Les sursauts radio rapides (ou FRB pour fast radio bursts) sont des sursauts d’ondes radio d’une durée de quelques millisecondes ; certains se répètent à intervalles réguliers ou de manière aléatoire. Leur origine physique est encore inconnue, mais la piste des magnétars — des étoiles à neutrons dotées d’un intense champ magnétique — est aujourd’hui privilégiée. L’objet FRB 190520 a produit une rafale d’ondes radio le 20 mai 2019, enregistrée par le radiotélescope sphérique de cinq cents mètres d’ouverture (FAST), situé au sud-ouest de la Chine.

Des observations de suivi, réalisées avec le Very Large Array (VLA), ont montré que cette source émettait des rafales fréquentes et répétées d’ondes radio, entre lesquelles des émissions — bien que plus faibles — se produisent en permanence. Entre avril 2020 et septembre 2020, 75 rafales ont été détectées en 18,5 heures d’observation. Les données ont par ailleurs permis d’identifier l’emplacement de la source : elle se trouve à la périphérie d’une galaxie naine, à près de 3 milliards d’années-lumière de la Terre.

Une invitation à rêver, prête à être portée.

Deux sursauts rapides différents de tous les autres

Ce n’est que la deuxième fois que les experts font face à un tel FRB. Le premier du genre, le FRB 121102, a été découvert en 2014, via l’analyse des données collectées par l’observatoire d’Arecibo, qui avaient capté ces signaux en novembre 2012. La répétition de FRB 121102 avait permis, pour la première fois, de localiser précisément sa source grâce au VLA (une galaxie naine située à 3 milliards d’années-lumière).

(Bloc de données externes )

(* ===== verification/Hjky.v ===== *)
(** * Zero sharing for refresh (pkg/mpc/zero/hjky)

    Every party deals a Feldman sharing of zero, checks the share it gets from
    every other party and that the other dealings are of zero, and adds them
    up.  Messages and their fields are pointers that may be nil ([None]);
    [sampler] is the scalar field's [Random], [bytesE] and [IsTorsionFree] are
    methods of the curve. *)

From Stdlib Require Import ZArith NArith Lia Ring Field Zmod.
From stdpp Require Import strings.
From S2P Require Import Prelude Algebra AlgebraUtils IOUtils Network Echo Sigma Hagrid Session.
From S2P Require Import Poly Combinations Matrix Solver Interp MSP Access Threshold Unanimity Additive KW Feldman Shard.

(** [hex.EncodeToString] of the standard library. *)
Definition hex_digit (d : N) : Ascii.ascii := Ascii.ascii_of_N (if d <? 10 then 48 + d else 87 + d)%N.
Fixpoint hex_string (b : list N) : string :=
  match b with
  | [] => ""
  | x :: b => String.String (hex_digit (x / 16)%N) (String.String (hex_digit (x mod 16)%N) (hex_string b))
  end.

(** The context with another transcript. *)
Definition with_tape (f : Hagrid.transcript → Hagrid.transcript) (ctx : Session.Context) : Session.Context :=
  Session.mkContext (Session.sid ctx) (Session.holderID ctx) (Session.sortedQuorum ctx)
    (f (Session.ctape ctx)) (Session.seeds ctx).

(** The checks on a verification vector that the messages of several protocols
    share: its dimensions and that its entries are free of torsion.  The groups
    of the theorems have prime order, where every element is. *)
Definition vector_valid `{PrimeGroup F E} (IsTorsionFree : E → bool) (M : MSP F)
    (V : Feldman.VerificationVector E) : bool :=
  (m (Feldman.value V) =? MSP.D M) && (n (Feldman.value V) =? 1) && forallb IsTorsionFree (v (Feldman.value V)).

Module Hjky.
Definition transcriptLabel : string := "BRON_CRYPTO_HJKY-".
Definition coefficientLabel : string := "BRON_CRYPTO_HJKY_COEFFICIENT-".

Section hjky.
Context `{PrimeGroup F E} {P : Type} (sampler : P → result (F * P)).
Context (bytesE : E → list N) (IsTorsionFree : E → bool).
Abbreviation VV := (Feldman.VerificationVector E).

(** ** Participant (participant.go) *)

Record Participant := mkParticipant {
  ctx : Session.Context; scheme : MSP F; round : nat; prng : P;
  verificationVectors : gmap ID VV; share : option (KW.Share F) }.

(** [induced] is [accessstructures.InducedMSP]. *)
Definition NewParticipant {A} `{Monotone A} (induced : A → result (MSP F))
    (ctx : option Session.Context) (as_ : option A) (prng : option P) : result Participant :=
  match ctx, prng, as_ with
  | Some ctx, Some prng, Some as_ =>
      if negb (bool_decide (Session.Quorum ctx = Shareholders as_)) then Err ErrInvalidArgument
      else
        vssScheme ← induced as_;
        let ctx := with_tape (Hagrid.AppendDomainSeparator (transcriptLabel +:+ hex_string (Session.sid ctx))) ctx in
        Ok (mkParticipant ctx vssScheme 1 prng ∅ None)
  | _, _, _ => Err ErrInvalidArgument
  end.

Definition set_ctx (c : Session.Context) (p : Participant) : Participant :=
  mkParticipant c (scheme p) (round p) (prng p) (verificationVectors p) (share p).
Definition set_prng (g : P) (p : Participant) : Participant :=
  mkParticipant (ctx p) (scheme p) (round p) g (verificationVectors p) (share p).
Definition set_vectors (f : gmap ID VV → gmap ID VV) (p : Participant) : Participant :=
  mkParticipant (ctx p) (scheme p) (round p) (prng p) (f (verificationVectors p)) (share p).
Definition set_share (s : option (KW.Share F)) (p : Participant) : Participant :=
  mkParticipant (ctx p) (scheme p) (round p) (prng p) (verificationVectors p) s.
Definition next_round (p : Participant) : Participant :=
  mkParticipant (ctx p) (scheme p) (S (round p)) (prng p) (verificationVectors p) (share p).

Definition SharingID (p : Participant) : ID := Session.holderID (ctx p).
Definition others (p : Participant) : list ID := Session.OtherPartiesOrdered (ctx p).

(** ** Messages (messages.go) *)

Record Round1Broadcast := mkR1B { VerificationVector : option VV }.
Record Round1P2P := mkR1U { ZeroShare : option (KW.Share F) }.

Definition ValidateBroadcast (participant : Participant) (msg : option Round1Broadcast) (_ : ID) : result unit :=
  match msg with
  | Some (mkR1B (Some V)) =>
      if vector_valid IsTorsionFree (scheme participant) V then Ok tt else Err ErrValidationFailed
  | _ => Err ErrValidationFailed
  end.
Definition ValidateP2P (participant : Participant) (msg : option Round1P2P) (_ : ID) : result unit :=
  match msg with
  | Some (mkR1U (Some s)) =>
      if negb (KW.sid s =? SharingID participant)%N then Err ErrValidationFailed else Ok tt
  | _ => Err ErrValidationFailed
  end.

(** ** Rounds (rounds.go) *)

Definition zero_share_for (shares : gmap ID (KW.Share F)) (r1u : gmap ID (option Round1P2P)) (id : ID) :
    result (gmap ID (option Round1P2P)) :=
  share ← or_err (shares !! id) ErrFailed;
  Ok (<[id := Some (mkR1U (Some share))]> r1u).

Definition Round1 : stateM Participant (Round1Broadcast * gmap ID (option Round1P2P)) :=
  r ← gets round;
  _ ← ensure (r =? 1) ErrRound;
  M ← gets scheme;
  '(shares, vv) ← zoom prng set_prng (λ g, '(s, V, g) ← Feldman.Deal M sampler (Some rzero) (Some g); Ok (s, V, g));
  self ← gets SharingID;
  _ ← modify (set_vectors (λ _, {[self := vv]}));
  _ ← modify (set_share (shares !! self));
  _ ← ensure (bool_decide (is_Some (shares !! self))) ErrFailed;
  ids ← gets others;
  r1u ← lift (foldM (zero_share_for shares) ∅ ids);
  _ ← modify next_round;
  mret (mkR1B (Some vv), r1u).

(** The errors of the checks of one party are identifiable aborts. *)
Definition abort {A} (r : result A) : result A :=
  match r with Err _ => Err ErrAbort | r => r end.

Definition add_dealing (r1b : gmap ID (option Round1Broadcast)) (r1u : gmap ID (option Round1P2P))
    (acc : option (KW.Share F) * option VV) (id : ID) :
    stateM Participant (option (KW.Share F) * option VV) :=
  let '(share, verificationVector) := acc in
  b ← lift (or_err (r1b !! id) ErrFailed);
  u ← lift (or_err (r1u !! id) ErrFailed);
  match b, u with
  | Some b, Some u =>
      M ← gets scheme;
      _ ← lift (abort (Feldman.Verify M (ZeroShare u) (VerificationVector b)));
      match VerificationVector b, share, ZeroShare u with
      | Some V, Some s, Some z =>
          pk ← lift (match Get (Feldman.value V) 0 0 with Ok pk => Ok pk | _ => Panic end);
          _ ← ensure (bool_decide (pk = gid)) ErrAbort;
          share ← lift (KW.Add s z);
          verificationVector ← lift (abort (Feldman.VVOp verificationVector (Some V)));
          _ ← modify (set_vectors (<[id := V]>));
          mret (Some share, Some verificationVector)
      | _, _, _ => lift Panic
      end
  | _, _ => lift Panic
  end.

Definition append_vector (vectors : gmap ID VV) (t : Hagrid.transcript) (id : ID) : result Hagrid.transcript :=
  match vectors !! id with
  | None => Panic
  | Some V => Ok (foldl (λ t c, Hagrid.AppendBytes coefficientLabel [bytesE c] t) t (v (Feldman.value V)))
  end.
Definition writeVerificationVectorToTranscript : stateM Participant unit :=
  vectors ← gets verificationVectors;
  c ← gets ctx;
  t ← lift (foldM (append_vector vectors) (Session.ctape c) (Session.sortedQuorum c));
  modify (set_ctx (with_tape (λ _, t) c)).

Definition Round2 (r1b : gmap ID (option Round1Broadcast)) (r1u : gmap ID (option Round1P2P)) :
    stateM Participant (option (KW.Share F) * option VV) :=
  r ← gets round;
  _ ← ensure (r =? 2) ErrRound;
  p ← gets (λ p, p);
  ids ← gets others;
  _ ← lift (Network.ValidateIncomingMessages (ValidateBroadcast p) ids r1b);
  _ ← lift (Network.ValidateIncomingMessages (ValidateP2P p) ids r1u);
  share ← gets share;
  vv ← gets (λ p, verificationVectors p !! SharingID p);
  out ← foldS (add_dealing r1b r1u) (share, vv) ids;
  _ ← writeVerificationVectorToTranscript;
  _ ← modify next_round;
  mret out.
End hjky.
End Hjky.

(** ** What the rounds do *)

Section theory.
Import Hjky.
Context `{PrimeGroup F E} {P : Type} (sampler : P → result (F * P)).
Context (bytesE : E → list N) (IsTorsionFree : E → bool).
Local Open Scope alg_scope.
Implicit Types (p : Participant (F:=F) (E:=E) (P:=P)) (M : MSP F) (r : list F).

Lemma other_parties_elem ctx id : id ∈ Session.OtherPartiesOrdered ctx ↔ id ∈ Session.sortedQuorum ctx ∧ id ≠ Session.holderID ctx.
Proof. unfold Session.OtherPartiesOrdered. rewrite list_elem_of_filter. tauto. Qed.
Lemma self_others_perm ctx :
  NoDup (Session.sortedQuorum ctx) → Session.holderID ctx ∈ Session.sortedQuorum ctx →
  Session.holderID ctx :: Session.OtherPartiesOrdered ctx ≡ₚ Session.sortedQuorum ctx.
Proof.
  intros Hnd Hin. apply NoDup_Permutation; [|done|].
  - constructor; [rewrite other_parties_elem; tauto|]. by apply NoDup_filter.
  - intros id. rewrite elem_of_cons, other_parties_elem. destruct (decide (id = Session.holderID ctx)) as [->|]; tauto.
Qed.

Lemma zero_shares_sent (shares : gmap ID (KW.Share F)) ids u :
  NoDup ids → foldM (zero_share_for shares) ∅ ids = Ok u →
  ∀ id, id ∈ ids → ∃ s, shares !! id = Some s ∧ u !! id = Some (Some (mkR1U (Some s))).
Proof.
  intros Hnd E1 id Hid.
  assert (foldM (λ (r : gmap ID (option (Round1P2P (F:=F)))) x,
    v ← (s ← or_err (shares !! x) ErrFailed; Ok (Some (mkR1U (Some s)))); Ok (<[x := v]> r)) ∅ ids = Ok u) as E2.
  { rewrite <-E1. apply foldM_ext. intros r x. unfold zero_share_for. by destruct (or_err _ _). }
  clear E1. apply (foldM_insert_ok _ (λ i, i)) in E2 as [E1 _]; [|done].
  destruct (E1 id Hid) as (o & Ho & ->). destruct (shares !! id) as [s|]; [|done].
  injection Ho as <-. by exists s.
Qed.

Lemma Round1_columns p p' b u :
  NoDup (Session.sortedQuorum (ctx p)) → usable (scheme p) → (2 ≤ n (matrix (scheme p)))%nat →
  Round1 sampler p = (p', Ok (b, u)) →
  ∃ r g, length r = n (matrix (scheme p)) ∧ r !!! 0%nat = 0 ∧ round p = 1%nat ∧
    SharingID p ∈ MSP.Shareholders (scheme p) ∧
    b = mkR1B (Some (vv_of r)) ∧
    (∀ id, id ∈ others p → id ∈ MSP.Shareholders (scheme p) ∧
       u !! id = Some (Some (mkR1U (Some (share_of (scheme p) r id))))) ∧
    p' = mkParticipant (ctx p) (scheme p) 2 g {[SharingID p := vv_of r]}
           (Some (share_of (scheme p) r (SharingID p))).
Proof.
  intros Hnd [Hwf Hm Hn] H2. unfold Round1. intros E1. step_states E1.
  apply bind_ok in E2 as ([[sh V'] g'] & Hd & [= -> -> ->]).
  apply bind_ok in Hd as ([[[sh2 V2] df'] g2] & Hd & [= -> -> ->]).
  apply Feldman_Deal_columns in Hd as (r & Hr & H0' & -> & _ & Hs); [|done..].
  cbn [SharingID ctx set_prng set_vectors set_share others] in E3, E4.
  fold (SharingID p) in E3.
  apply Nat.eqb_eq in E0. apply bool_decide_eq_true in E3 as [x Hself].
  rewrite Hs in Hself. case_decide as Hin; [|done]. injection Hself as <-.
  exists r, s. split_and!; try done.
  - intros id Hid. destruct (zero_shares_sent _ _ _ (NoDup_filter _ _ Hnd) E4 id Hid) as (z & Hz & ->).
    rewrite Hs in Hz. case_decide as Hin'; [|done]. by injection Hz as <-.
  - unfold next_round, set_share, set_vectors, set_prng, SharingID. cbn. rewrite E0.
    fold (SharingID p). by rewrite Hs, decide_True.
Qed.

(** Matrices that arrive are well formed: decoding checks it. *)
Definition decoded (r1b : gmap ID (option (Round1Broadcast (E:=E)))) : Prop :=
  ∀ id V, r1b !! id = Some (Some (mkR1B (Some V))) → wf (Feldman.value V).

(** What a party has accepted from [id]: a dealing of zero with column [r]. *)
Definition accepted M (self : ID) (r1b : gmap ID (option (Round1Broadcast (E:=E))))
    (r1u : gmap ID (option (Round1P2P (F:=F)))) (id : ID) r : Prop :=
  r1b !! id = Some (Some (mkR1B (Some (vv_of r)))) ∧
  r1u !! id = Some (Some (mkR1U (Some (share_of M r self)))) ∧
  length r = n (matrix M) ∧ r !!! 0%nat = 0.

Lemma incoming_ok {Msg} (val : Msg → ID → result unit) ids (msgs : gmap ID Msg) :
  Network.ValidateIncomingMessages val ids msgs = Ok tt →
  ∀ id, id ∈ ids → ∃ msg, msgs !! id = Some msg ∧ val msg id = Ok tt.
Proof.
  unfold Network.ValidateIncomingMessages. rewrite foldM_unit_ok. intros Hall id Hid.
  specialize (Hall id Hid). destruct (msgs !! id) as [msg|]; [by exists msg|done].
Qed.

image optique FRB répétitif
Image du FRB 190520 (en rouge) enregistrée par le Very Large Array, combinée à une image optique, lorsqu’une rafale d’ondes radio était en train de se produire. © C.-H. Niu et al./NRAO/AUI/NSF.

Les deux sursauts affichent plusieurs similitudes, notamment le fait que des émissions provenant d’une région compacte persistent entre deux rafales. « Nous pensons que les sursauts et la source continue sont susceptibles d’être soit le même objet, soit d’être d’une certaine manière physiquement associés l’un à l’autre », avait déclaré en 2017 Benito Marcote, astronome du Joint Institute for VLBI ERIC, au sujet du sursaut FRB 121102.

Les différences entre FRB 190520 et FRB 121102 et tous les autres sursauts connus soutiennent une hypothèse suggérée précédemment, selon laquelle il existerait deux types différents de FRB. « Ceux qui se répètent sont-ils différents de ceux qui ne le font pas ? Qu’en est-il de l’émission radio persistante – est-elle commune ? », s’interroge Kshitij Aggarwal, du Département de physique et d’astronomie de l’Université de Virginie occidentale, co-auteur de l’article décrivant le FRB 190520.

Pour expliquer cette distinction, les astronomes pensent que les FRB sont peut-être produits par deux mécanismes différents, ou encore que les objets qui émettent ces sursauts se comportent différemment selon le stade de leur évolution.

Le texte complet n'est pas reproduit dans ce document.